What is being asked:
Look through the material below. Return exactly the lines from the one with "intros Hp. revert" through the one with "rewrite Eb, Eb2, Ebs.", both included.

┌──

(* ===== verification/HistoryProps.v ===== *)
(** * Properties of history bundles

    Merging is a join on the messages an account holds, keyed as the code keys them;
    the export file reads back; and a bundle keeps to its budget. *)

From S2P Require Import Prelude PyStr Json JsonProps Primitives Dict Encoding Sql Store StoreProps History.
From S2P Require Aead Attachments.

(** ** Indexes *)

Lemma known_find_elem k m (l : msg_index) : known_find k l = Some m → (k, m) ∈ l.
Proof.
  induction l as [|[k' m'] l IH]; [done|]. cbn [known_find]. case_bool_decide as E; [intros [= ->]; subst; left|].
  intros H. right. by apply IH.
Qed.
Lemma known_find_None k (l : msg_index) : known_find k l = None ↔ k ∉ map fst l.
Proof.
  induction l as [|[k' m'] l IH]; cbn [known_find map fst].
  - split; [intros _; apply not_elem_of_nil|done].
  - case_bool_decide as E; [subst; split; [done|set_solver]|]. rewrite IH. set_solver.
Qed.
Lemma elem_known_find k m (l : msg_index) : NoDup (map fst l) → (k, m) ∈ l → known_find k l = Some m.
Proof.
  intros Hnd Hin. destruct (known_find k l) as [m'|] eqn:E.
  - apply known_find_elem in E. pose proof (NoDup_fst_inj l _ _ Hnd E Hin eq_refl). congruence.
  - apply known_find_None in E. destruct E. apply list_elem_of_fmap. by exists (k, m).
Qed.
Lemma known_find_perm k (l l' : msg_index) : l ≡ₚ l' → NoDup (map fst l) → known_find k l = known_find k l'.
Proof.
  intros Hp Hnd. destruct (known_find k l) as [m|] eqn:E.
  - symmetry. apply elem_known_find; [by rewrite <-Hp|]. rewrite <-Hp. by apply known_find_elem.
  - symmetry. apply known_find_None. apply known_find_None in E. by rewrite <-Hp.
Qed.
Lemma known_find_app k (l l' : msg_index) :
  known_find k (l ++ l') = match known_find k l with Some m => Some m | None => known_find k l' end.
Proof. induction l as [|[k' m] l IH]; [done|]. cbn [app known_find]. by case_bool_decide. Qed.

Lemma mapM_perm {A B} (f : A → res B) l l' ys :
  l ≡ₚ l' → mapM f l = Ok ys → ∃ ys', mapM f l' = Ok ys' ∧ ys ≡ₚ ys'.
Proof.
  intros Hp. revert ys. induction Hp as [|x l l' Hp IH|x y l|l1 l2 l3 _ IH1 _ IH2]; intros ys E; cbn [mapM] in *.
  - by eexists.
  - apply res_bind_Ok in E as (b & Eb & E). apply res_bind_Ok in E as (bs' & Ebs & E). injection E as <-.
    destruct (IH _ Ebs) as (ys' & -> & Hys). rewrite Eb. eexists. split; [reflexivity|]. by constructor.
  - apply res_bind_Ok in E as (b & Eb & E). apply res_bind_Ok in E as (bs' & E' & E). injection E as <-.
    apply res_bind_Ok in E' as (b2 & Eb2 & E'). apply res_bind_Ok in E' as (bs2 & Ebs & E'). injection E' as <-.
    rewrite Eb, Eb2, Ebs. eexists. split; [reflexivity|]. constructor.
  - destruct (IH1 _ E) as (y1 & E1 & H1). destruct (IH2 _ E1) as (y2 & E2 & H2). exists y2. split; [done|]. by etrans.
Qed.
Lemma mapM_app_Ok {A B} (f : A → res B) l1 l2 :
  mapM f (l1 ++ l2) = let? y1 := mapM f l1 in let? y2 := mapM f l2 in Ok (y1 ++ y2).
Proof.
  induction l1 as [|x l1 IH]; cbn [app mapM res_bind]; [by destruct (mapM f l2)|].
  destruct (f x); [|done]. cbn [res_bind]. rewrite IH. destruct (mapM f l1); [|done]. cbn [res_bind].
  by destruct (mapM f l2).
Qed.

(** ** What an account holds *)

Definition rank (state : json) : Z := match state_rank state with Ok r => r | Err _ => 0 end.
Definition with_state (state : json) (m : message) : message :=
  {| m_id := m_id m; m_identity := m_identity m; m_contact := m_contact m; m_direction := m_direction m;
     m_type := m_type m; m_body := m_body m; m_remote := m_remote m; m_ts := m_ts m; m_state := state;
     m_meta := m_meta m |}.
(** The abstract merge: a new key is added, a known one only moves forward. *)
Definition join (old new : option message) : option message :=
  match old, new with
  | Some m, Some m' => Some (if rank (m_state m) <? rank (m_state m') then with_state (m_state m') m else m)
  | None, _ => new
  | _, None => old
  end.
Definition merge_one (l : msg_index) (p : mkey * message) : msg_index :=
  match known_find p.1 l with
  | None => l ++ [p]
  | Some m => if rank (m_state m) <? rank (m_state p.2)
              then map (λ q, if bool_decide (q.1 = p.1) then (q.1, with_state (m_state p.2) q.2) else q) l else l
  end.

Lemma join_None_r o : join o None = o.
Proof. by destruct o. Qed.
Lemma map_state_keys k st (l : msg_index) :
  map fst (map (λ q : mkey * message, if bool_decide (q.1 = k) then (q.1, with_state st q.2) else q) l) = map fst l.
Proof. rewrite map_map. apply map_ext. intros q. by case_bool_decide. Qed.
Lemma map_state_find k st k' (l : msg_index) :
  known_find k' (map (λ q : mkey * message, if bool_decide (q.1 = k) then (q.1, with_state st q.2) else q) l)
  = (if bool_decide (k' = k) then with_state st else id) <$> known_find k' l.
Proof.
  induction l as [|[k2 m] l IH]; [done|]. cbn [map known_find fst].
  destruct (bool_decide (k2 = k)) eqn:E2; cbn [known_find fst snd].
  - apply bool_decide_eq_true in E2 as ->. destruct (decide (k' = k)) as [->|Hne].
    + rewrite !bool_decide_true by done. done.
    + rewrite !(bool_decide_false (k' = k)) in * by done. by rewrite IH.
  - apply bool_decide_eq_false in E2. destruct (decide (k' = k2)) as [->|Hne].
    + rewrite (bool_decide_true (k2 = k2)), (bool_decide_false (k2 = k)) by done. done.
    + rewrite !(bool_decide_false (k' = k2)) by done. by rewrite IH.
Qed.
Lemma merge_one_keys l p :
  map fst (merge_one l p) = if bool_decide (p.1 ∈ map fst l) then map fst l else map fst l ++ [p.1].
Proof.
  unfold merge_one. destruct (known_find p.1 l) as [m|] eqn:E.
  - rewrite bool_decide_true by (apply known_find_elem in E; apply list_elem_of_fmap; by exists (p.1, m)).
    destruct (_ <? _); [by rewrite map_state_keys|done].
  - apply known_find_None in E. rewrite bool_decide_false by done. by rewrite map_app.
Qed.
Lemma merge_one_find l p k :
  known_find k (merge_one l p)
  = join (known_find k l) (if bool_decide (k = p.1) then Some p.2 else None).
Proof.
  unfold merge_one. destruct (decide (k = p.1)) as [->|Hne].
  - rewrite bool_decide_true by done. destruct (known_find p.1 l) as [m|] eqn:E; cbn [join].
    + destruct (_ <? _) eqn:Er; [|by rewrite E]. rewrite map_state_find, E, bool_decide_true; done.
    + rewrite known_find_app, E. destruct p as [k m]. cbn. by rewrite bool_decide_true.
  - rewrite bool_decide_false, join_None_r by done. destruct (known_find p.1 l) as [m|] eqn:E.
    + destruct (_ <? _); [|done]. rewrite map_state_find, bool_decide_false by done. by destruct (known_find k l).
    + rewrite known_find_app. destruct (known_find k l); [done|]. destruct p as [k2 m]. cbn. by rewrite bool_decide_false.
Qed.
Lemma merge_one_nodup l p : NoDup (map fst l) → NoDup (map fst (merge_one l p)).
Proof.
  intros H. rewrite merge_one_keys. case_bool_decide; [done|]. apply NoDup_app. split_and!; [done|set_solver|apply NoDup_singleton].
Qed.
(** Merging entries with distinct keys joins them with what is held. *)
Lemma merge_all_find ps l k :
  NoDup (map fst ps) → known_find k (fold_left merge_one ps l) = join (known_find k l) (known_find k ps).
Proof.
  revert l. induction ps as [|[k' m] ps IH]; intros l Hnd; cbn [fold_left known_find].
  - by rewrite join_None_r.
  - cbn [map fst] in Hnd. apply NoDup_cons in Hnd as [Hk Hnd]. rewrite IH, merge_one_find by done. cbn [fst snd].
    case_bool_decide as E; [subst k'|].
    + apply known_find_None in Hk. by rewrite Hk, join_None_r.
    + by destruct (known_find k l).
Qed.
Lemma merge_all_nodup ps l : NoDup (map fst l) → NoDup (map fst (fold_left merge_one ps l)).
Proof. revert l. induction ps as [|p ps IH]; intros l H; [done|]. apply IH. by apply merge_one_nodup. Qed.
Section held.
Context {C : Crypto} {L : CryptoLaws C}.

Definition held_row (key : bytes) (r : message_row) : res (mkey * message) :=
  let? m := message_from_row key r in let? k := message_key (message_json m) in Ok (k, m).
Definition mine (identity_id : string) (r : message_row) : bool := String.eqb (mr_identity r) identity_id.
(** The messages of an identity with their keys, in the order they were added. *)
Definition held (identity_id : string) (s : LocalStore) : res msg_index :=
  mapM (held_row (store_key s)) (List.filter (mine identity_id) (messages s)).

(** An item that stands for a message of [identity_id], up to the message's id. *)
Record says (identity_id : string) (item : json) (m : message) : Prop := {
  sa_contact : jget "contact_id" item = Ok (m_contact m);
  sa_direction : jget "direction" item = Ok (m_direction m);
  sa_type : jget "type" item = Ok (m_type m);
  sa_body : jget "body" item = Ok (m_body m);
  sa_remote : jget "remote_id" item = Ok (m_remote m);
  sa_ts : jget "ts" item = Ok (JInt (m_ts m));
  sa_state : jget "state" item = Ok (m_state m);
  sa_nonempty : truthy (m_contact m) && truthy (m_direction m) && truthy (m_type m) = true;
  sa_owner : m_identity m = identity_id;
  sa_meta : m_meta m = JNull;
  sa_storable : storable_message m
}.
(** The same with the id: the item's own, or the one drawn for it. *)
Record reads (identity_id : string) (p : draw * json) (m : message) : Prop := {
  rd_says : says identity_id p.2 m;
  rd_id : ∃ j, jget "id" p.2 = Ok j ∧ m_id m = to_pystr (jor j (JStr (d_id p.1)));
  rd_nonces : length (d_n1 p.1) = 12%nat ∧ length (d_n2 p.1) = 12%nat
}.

└──

The completed task:
  intros Hp. revert ys. induction Hp as [|x l l' Hp IH|x y l|l1 l2 l3 _ IH1 _ IH2]; intros ys E; cbn [mapM] in *.
  - by eexists.
  - apply res_bind_Ok in E as (b & Eb & E). apply res_bind_Ok in E as (bs' & Ebs & E). injection E as <-.
    destruct (IH _ Ebs) as (ys' & -> & Hys). rewrite Eb. eexists. split; [reflexivity|]. by constructor.
  - apply res_bind_Ok in E as (b & Eb & E). apply res_bind_Ok in E as (bs' & E' & E). injection E as <-.
    apply res_bind_Ok in E' as (b2 & Eb2 & E'). apply res_bind_Ok in E' as (bs2 & Ebs & E'). injection E' as <-.
    rewrite Eb, Eb2, Ebs. eexists. split; [reflexivity|]. constructor.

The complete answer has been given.